Part 5: Grant Park Neighborhood Association

By Ashley Zhu

This article is part five of six detailing the major nonprofits operating in Grant Park. Ashley Zhu is a current student at Emory University. 

According to former Grant Park Neighborhood Association (GPNA) President Catherine Manci (2022-23), the organization is composed primarily of residents and business owners. Founded over 50 years ago, the organization came together for the purpose of strengthening the community and addressing issues in the Grant Park area. 

In general, GPNA works together to improve their communities through advocacy, community building, and philanthropy.

One of the committees within the organization works to advocate around land use, zoning, public safety and transportation within NPU-W (which is also this newspaper’s coverage area). They also make yearly donations to other nonprofits in the area that are doing important work within the Grant Park neighborhood, and work to improve communication within the city, such as adding new stop signs in the neighborhood.

“On top of most street signs, you’ll see little sign-toppers and they say ‘Historic Grant Park,’ and that was put together through the NPU and its neighborhood associations to put together that project and replace and expand all of our sign-toppers,” Manci said. “The goal is to give all of our neighborhoods a sense of place.”

The Grant Park Neighborhood Association also works to preserve historic buildings in the area. It does so by advising and informing residents on the neighborhood’s historic design regulations, often in collaboration with the City of Atlanta. Their preservation efforts are not just for homes, but also businesses and other historic buildings.

GPNA also recently launched a legacy committee, which is now working to include newer Grant Park members and connect them with residents who have lived in the neighborhood for a long time (typically, over 25 years). 

“Grant Park has been perpetually transitioning. In almost every city neighborhood you can see a transition,” Manci added. “And with that transition, there are different needs for different groups of people. Our Legacy Neighbors committee supports residents through programming and providing them with resources.”

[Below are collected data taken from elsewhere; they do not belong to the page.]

(* ===== verification/Protocol.v ===== *)
(** * The order of the calls to the applications

    ABCI prescribes the order in which a consensus engine calls an application
    for one block.  [phase_of] numbers the calls; [phase k] is the relation "only
    calls of phase [k] were made", a frame for [within]; sequencing phases gives
    the order of a whole run, however it ends. *)

From S2P Require Import Prelude.
From S2P Require Import CometTypes.
From S2P Require Import Toy.
From S2P Require Import Storage.
From S2P Require Import TimeHandler.
From S2P Require Import Utils.
From S2P Require Import Client.
From S2P Require Import UpdateState.
From S2P Require Import Evidence.
From S2P Require Import RunBlock.
From S2P Require Import Example.
#[local] Open Scope nat_scope.

Section protocol.
Context {CT : CometTypes} {CO : CometOps} {EN : Env} {ST TH : Type}.
Context {SO : StorageOps ST} {TO : TimeHandlerOps TH}.
#[local] Abbreviation Sys := (Sys ST TH).
Implicit Types s : Sys.

(** Calls that are no part of a block have no place in the order: 7. *)
Definition phase_of (e : io_event) : option nat :=
  match e with
  | IoAbci _ (ReqCheckTx _) => Some 0
  | IoAbci _ (ReqPrepareProposal _) => Some 1
  | IoAbci _ (ReqProcessProposal _) => Some 2
  | IoAbci _ (ReqExtendVote _) => Some 3
  | IoAbci _ (ReqVerifyVoteExtension _) => Some 4
  | IoAbci _ (ReqFinalizeBlock _) => Some 5
  | IoAbci _ ReqCommit => Some 6
  | IoAbci _ (ReqInfo | ReqInitChain _ | ReqQuery _) => Some 7
  | _ => None
  end.

(** The run from [s] to [s'] made the interactions [tr], in this order. *)
Definition trace s s' (tr : list io_event) : Prop := io s' = reverse tr ++ io s.

Definition phase (k : nat) s s' : Prop :=
  ∃ tr, trace s s' tr ∧ Forall (λ n, n = k) (omap phase_of tr).

#[export] Instance phase_preorder k : PreOrder (phase k).
Proof.
  split.
  - intros s. by exists [].
  - intros s1 s2 s3 (t1 & H1 & F1) (t2 & H2 & F2). exists (t1 ++ t2). unfold trace in *.
    rewrite reverse_app, omap_app, Forall_app. by rewrite H2, H1, app_assoc.
Qed.

Lemma phase_same k s s' : io s' = io s → phase k s s'.
Proof. intros E. by exists []. Qed.

Lemma within_phase_cl {A} k (f : AbciClient ST TH → A) : within (phase k) (cl f).
Proof. intros s. by apply phase_same. Qed.
Lemma within_phase_upd k f : within (phase k) (upd f : M Sys unit).
Proof. intros s. by apply phase_same. Qed.
Lemma within_phase_upd_state k f : within (phase k) (upd_state f : M Sys unit).
Proof. intros s. by apply phase_same. Qed.
Lemma within_phase_storage {A} k (m : M ST A) : within (phase k) (on_storage m : M Sys A).
Proof. intros s. unfold on_storage. destruct (m _). by apply phase_same. Qed.
Lemma within_phase_range k : within (phase k) (range_clients : M Sys _).
Proof. intros s. eexists [_]. done. Qed.
Lemma within_phase_publish k e : within (phase k) (publish e : M Sys _).
Proof. intros s. eexists [_]. done. Qed.
Lemma within_phase_call {R} k req (f : list io_event → ABCIHandle → outcome R) c :
  phase_of (IoAbci c req) = Some k → within (phase k) (abci_call req f c : M Sys R).
Proof.
  intros Hk s. eexists [_]. split; [done|].
  change (Forall (λ n, n = k) match phase_of (IoAbci c req) with Some n => [n] | None => [] end).
  rewrite Hk. by constructor.
Qed.
Lemma within_phase_must {A} k (m : M Sys A) : within (phase k) m → within (phase k) (must m).
Proof. intros Hm s. specialize (Hm s). unfold must. by destruct (m s) as [[] ?]. Qed.
Lemma within_phase_deref {A} k (x : option A) : within (phase k) (deref x : M Sys A).
Proof. destruct x; intros s; by apply phase_same. Qed.
Lemma within_phase_part_set k b n :
  within (phase k) (λ s : Sys, match liftO (Block_MakePartSet b n) s with
    | (Err _, s') => (Panic (PanicMsg "error making block part set: %v"), s')
    | r => r end).
Proof. intros s. unfold liftO. by destruct (Block_MakePartSet b n); apply phase_same. Qed.

#[local] Hint Resolve within_phase_cl within_phase_upd within_phase_upd_state within_phase_storage
  within_phase_range within_phase_publish within_phase_must within_phase_deref
  within_phase_part_set : within.

Lemma within_phase_send_all {R} `{EqDecision R} k (call : ABCIHandle → M Sys R) :
  (∀ c, within (phase k) (call c)) → within (phase k) (send_all call).
Proof. intros Hc. unfold send_all. within_auto. Qed.

(** *** The phases *)

Lemma phase_CheckTx ty tx : within (phase 0) (SendCheckTx ty tx : M Sys _).
Proof. apply within_phase_send_all. intros c. by apply within_phase_call. Qed.
#[local] Hint Resolve phase_CheckTx : within.

Lemma phase_check_fresh : within (phase 0) (check_fresh_txs : M Sys unit).
Proof. unfold check_fresh_txs. within_auto. Qed.
Lemma phase_recheck_stale : within (phase 0) (recheck_stale_txs : M Sys unit).
Proof. unfold recheck_stale_txs. within_auto. Qed.
Lemma phase_new_tx_queue k : within (phase k) (new_tx_queue : M Sys _).
Proof. unfold new_tx_queue. within_auto. Qed.
Lemma phase_evidence k mis : within (phase k) (collect_evidence mis : M Sys _).
Proof.
  unfold collect_evidence, ConstructDuplicateVoteEvidence, ConstructLightClientAttackEvidence.
  within_auto.
Qed.
Lemma phase_find_proposer k a : within (phase k) (find_proposer_app a : M Sys _).
Proof. unfold find_proposer_app. within_auto. Qed.

Lemma phase_propose_block t p app txs ev : within (phase 1) (propose_block t p app txs ev : M Sys _).
Proof.
  unfold propose_block, decideProposal, CreateProposalBlock, ClearTxs. cbv zeta. within_auto.
  apply within_phase_must. by apply within_phase_call.
Qed.
Lemma phase_get_counterparty k a : within (phase k) (GetCounterpartyFromAddress a : M Sys _).
Proof. unfold GetCounterpartyFromAddress. within_auto. Qed.
#[local] Hint Resolve phase_get_counterparty : within.
Lemma phase_non_proposers k a vals : within (phase k) (non_proposers a vals : M Sys _).
Proof. unfold non_proposers. within_auto. Qed.
Lemma phase_process l b : within (phase 2) (process_proposals l b : M Sys unit).
Proof.
  unfold process_proposals, ProcessProposal. within_auto. by apply within_phase_call.
Qed.
Lemma phase_votes vals b : within (phase 3) (collect_votes vals b : M Sys _).
Proof.
  unfold collect_votes, GetSigningStatus, ExtendAndSignVote. cbv zeta. within_auto.
  by apply within_phase_call.
Qed.
Lemma phase_verify vals b votes : within (phase 4) (verify_extensions vals b votes : M Sys unit).
Proof.
  unfold verify_extensions, verify_extension. cbv zeta. within_auto.
  apply within_phase_must, within_wrap_err. by apply within_phase_call.
Qed.
Lemma phase_commit_votes k b votes : within (phase k) (commit_votes b votes : M Sys unit).
Proof. unfold commit_votes. cbv zeta. within_auto. Qed.
Lemma phase_finalize b : within (phase 5) (finalize_block b : M Sys _).
Proof.
  unfold finalize_block. within_auto. apply within_phase_send_all. intros c. by apply within_phase_call.
Qed.
Lemma phase_update k h b res : within (phase k) (update_stores_and_state h b res : M Sys unit).
Proof.
  unfold update_stores_and_state, UpdateStateFromBlock, fireEvents. cbv zeta. within_auto.
Qed.
Lemma phase_commit res : within (phase 6) (commit_block res : M Sys unit).
Proof.
  unfold commit_block. within_auto. apply within_phase_send_all. intros c. by apply within_phase_call.
Qed.

(** *** Sequencing *)

(** Calls between the phases [a] and [b] only, in order. *)
Definition ordered {A} (a b : nat) (m : M Sys A) : Prop :=
  ∀ s, ∃ tr, trace s (m s).2 tr ∧ Forall (λ n, a ≤ n ≤ b) (omap phase_of tr) ∧
    StronglySorted le (omap phase_of tr).

Lemma ordered_phase {A} k (m : M Sys A) : within (phase k) m → ordered k k m.
Proof.
  intros Hm s. destruct (Hm s) as (tr & Htr & Hall). exists tr. split_and!; [done | |].
  - eapply Forall_impl; [exact Hall|]. simpl. lia.
  - clear Htr. induction Hall as [|n l -> Hl IH]; constructor; [done|].
    eapply Forall_impl; [exact Hl|]. simpl. lia.
Qed.

Lemma ordered_bind {A B} a b c d (m : M Sys A) (k : A → M Sys B) :
  a ≤ b ≤ c → c ≤ d → ordered a b m → (∀ x, ordered c d (k x)) → ordered a d (m ≫= k).
Proof.
  intros Hab Hcd Hm Hk s. destruct (Hm s) as (t1 & H1 & F1 & S1). unfold mbind, M_bind, trace in *.
  assert (Forall (λ n, a ≤ n ≤ d) (omap phase_of t1)) as F1'.
  { eapply Forall_impl; [exact F1|]. simpl. lia. }
  destruct (m s) as [[x| | |] s1]; simpl in *; [|by exists t1..].
  destruct (Hk x s1) as (t2 & H2 & F2 & S2). unfold trace in H2. exists (t1 ++ t2).
  rewrite reverse_app, omap_app. split_and!.
  - by rewrite H2, H1, app_assoc.
  - rewrite Forall_app. split; [done|]. eapply Forall_impl; [exact F2|]. simpl. lia.
  - apply StronglySorted_app_2; [|done..]. intros x1 x2 Hx1 Hx2.
    rewrite Forall_forall in F1, F2. specialize (F1 _ Hx1). specialize (F2 _ Hx2). simpl in *. lia.
Qed.

Lemma ordered_try {A} a b (m : M Sys A) : ordered a b m → ordered a b (try_ m).
Proof. intros Hm s. specialize (Hm s). unfold try_. by destruct (m s) as [[] ?]. Qed.
Lemma ordered_execute t p mis : ordered 0 5 (execute_block t p mis : M Sys _).
Proof.
  unfold execute_block. cbv zeta.
  apply (ordered_bind 0 0 0 5); [lia..| |intros _]; [apply ordered_phase, phase_check_fresh|].
  apply (ordered_bind 0 0 0 5); [lia..| |intros _]; [apply ordered_phase, phase_recheck_stale|].
  apply (ordered_bind 0 0 0 5); [lia..| |intros q]; [apply ordered_phase, phase_new_tx_queue|].
  apply (ordered_bind 0 0 0 5); [lia..| |intros ev]; [apply ordered_phase, phase_evidence|].
  apply (ordered_bind 0 0 1 5); [lia..| |intros app]; [apply ordered_phase, phase_find_proposer|].
  apply (ordered_bind 1 1 2 5); [lia..| |intros b]; [apply ordered_phase, phase_propose_block|].
  apply (ordered_bind 2 2 2 5); [lia..| |intros vals]; [apply ordered_phase, within_phase_cl|].
  apply (ordered_bind 2 2 2 5); [lia..| |intros nps]; [apply ordered_phase, phase_non_proposers|].
  apply (ordered_bind 2 2 3 5); [lia..| |intros _]; [apply ordered_phase, phase_process|].
  apply (ordered_bind 3 3 4 5); [lia..| |intros votes]; [apply ordered_phase, phase_votes|].
  apply (ordered_bind 4 4 4 5); [lia..| |intros en]; [apply ordered_phase, within_phase_cl|].
  apply (ordered_bind 4 4 5 5); [lia..| |intros _].
  { destruct en; apply ordered_phase; [apply phase_verify | apply within_ret, _]. }
  apply (ordered_bind 5 5 5 5); [lia..| |intros _]; [apply ordered_phase, phase_commit_votes|].
  apply (ordered_bind 5 5 5 5); [lia..| |intros r]; [apply ordered_phase, phase_finalize|].
  apply ordered_phase, within_ret, _.
Qed.

Lemma ordered_helper t p mis : ordered 0 6 (runBlock_helper t p mis : M Sys unit).
Proof.
  unfold runBlock_helper.
  apply (ordered_bind 0 0 0 6); [lia..| |intros h]; [apply ordered_phase, within_phase_cl|].
  apply (ordered_bind 0 5 6 6); [lia..| |intros [b res]]; [apply ordered_execute|].
  apply (ordered_bind 6 6 6 6); [lia..| |intros _]; [apply ordered_phase, phase_update|].
  apply ordered_phase, phase_commit.
Qed.

(** C3 Whatever happens in it and however it ends, a block run calls the
    applications in the order ABCI prescribes: all CheckTx, then
    PrepareProposal, ProcessProposal, ExtendVote, VerifyVoteExtension,
    FinalizeBlock and at last Commit, never going back to an earlier one, and
    with no other call in between. *)
Theorem abci_call_order (t : Z) (p : option Validator) (mis : list (Validator * MisbehaviourType)) s :
  ∃ tr, trace s (RunBlockWithTimeAndProposer t p mis s).2 tr ∧
    StronglySorted le (omap phase_of tr) ∧ Forall (λ n, n ≤ 6) (omap phase_of tr).
Proof.
  assert (ordered 0 6 (RunBlockWithTimeAndProposer t p mis : M Sys unit)) as Ho.
  { unfold RunBlockWithTimeAndProposer.
    apply (ordered_bind 0 0 0 6); [lia..| |intros _].
    { apply ordered_phase. intros s0. unfold lock_blockMutex. destruct (blockMutex s0); by apply phase_same. }
    apply (ordered_bind 0 6 6 6); [lia..| |intros err]; [apply ordered_try, ordered_helper|].
    apply (ordered_bind 6 6 6 6); [lia..| |intros _].
    { apply ordered_phase. intros s0. unfold unlock_blockMutex. destruct (blockMutex s0); by apply phase_same. }
    destruct err; apply ordered_phase; [apply within_throw, _ | apply within_ret, _]. }
  destruct (Ho s) as (tr & Htr & Hall & Hs). exists tr. split_and!; [done..|].
  eapply Forall_impl; [exact Hall|]. simpl. lia.
Qed.
End protocol.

To get involved, Manci recommended that people attend at least one general body meeting. After a period of time, they can join a committee and see a project through, which is a great way to get involved. They are also very open to new ideas and are excited and willing to allow people to spearhead new projects to support their community.

“The Historic Oakland [Cemetery] Foundation, the Grant Park Neighborhood Association, the Grant Park Security Patrol, the Zoo, and the Atlanta Preservation Center – we all meet together quarterly,” Manci added. “So we try to work together and figure out how we can share the work that we’re doing with each other and amplify all of our efforts. When people think about nonprofits in the neighborhood, they don’t think about them working together, but this often happens. And I think that that’s something that has made the nonprofits in our community really strong – it’s our amazing collaboration.”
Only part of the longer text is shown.